%%
(** [new PerformanceCounters()]. *)
Definition new : PerformanceCounters :=
  {| _mapQueryToMetrics := ∅;
     _nCurrentlyRunningQueries := 0;
     _nLatencyMilliseconds := None |}.

(** The object literal of [_queryMappings]. *)
Definition emptyMetrics : Metrics :=
  {| successCount := 0;
     errorCount := 0;
     successMillisecondsTotal := 0;
     errorMillisecondsTotal := 0;
     successMillisecondsAverage := JSInt 0;
     errorMillisecondsAverage := JSInt 0;
     fetchedRows := JSInt 0;
     affectedRows := JSInt 0;
     changedRows := JSInt 0 |}.

(** A stand-in for the external normalizer, used to run the engine on
    concrete inputs: every decimal digit becomes a question mark. *)
Fixpoint digits_to_marks (s : string) : string :=
  match s with
  | EmptyString => EmptyString
  | String c s' =>
      let n := nat_of_ascii c in
      String (if ((48 <=? n) && (n <=? 57))%nat then "?"%char else c)
             (digits_to_marks s')
  end.

(** A clock for running the adapter on concrete inputs: readings 7 ms
    apart. *)
Definition sample_clock (n : nat) : Z := 1000 + 7 * Z.of_nat n.

(** ** The earlier revision of the class

    [src/unnamed/part_001] holds a revision of [PerformanceCounters] whose
    records keep one row counter, [rowsFetched], whose [onResult]
    receives the result of the query, and which instruments promise-mysql
    through [monkeyPatchPromiseMySQLJSConnection]: the [query] of the
    prototype of the connection's class is replaced by a wrapper. *)

Module Legacy.

Record Metrics : Type := mkMetrics {
  successCount : Z;
  errorCount : Z;
  successMillisecondsTotal : Z;
  errorMillisecondsTotal : Z;
  successMillisecondsAverage : IntNumber;
  errorMillisecondsAverage : IntNumber;
  rowsFetched : Z
}.

Record PerformanceCounters : Type := mkPerformanceCounters {
  _mapQueryToMetrics : gmap string Metrics;
  _nCurrentlyRunningQueries : Z;
  _nLatencyMilliseconds : option Z
}.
%%
### Task prompt
Go through the listing above and copy each line in which the string "JSInt" is found.

### Output
     successMillisecondsAverage := JSInt 0;
     errorMillisecondsAverage := JSInt 0;
     fetchedRows := JSInt 0;
     affectedRows := JSInt 0;
     changedRows := JSInt 0 |}.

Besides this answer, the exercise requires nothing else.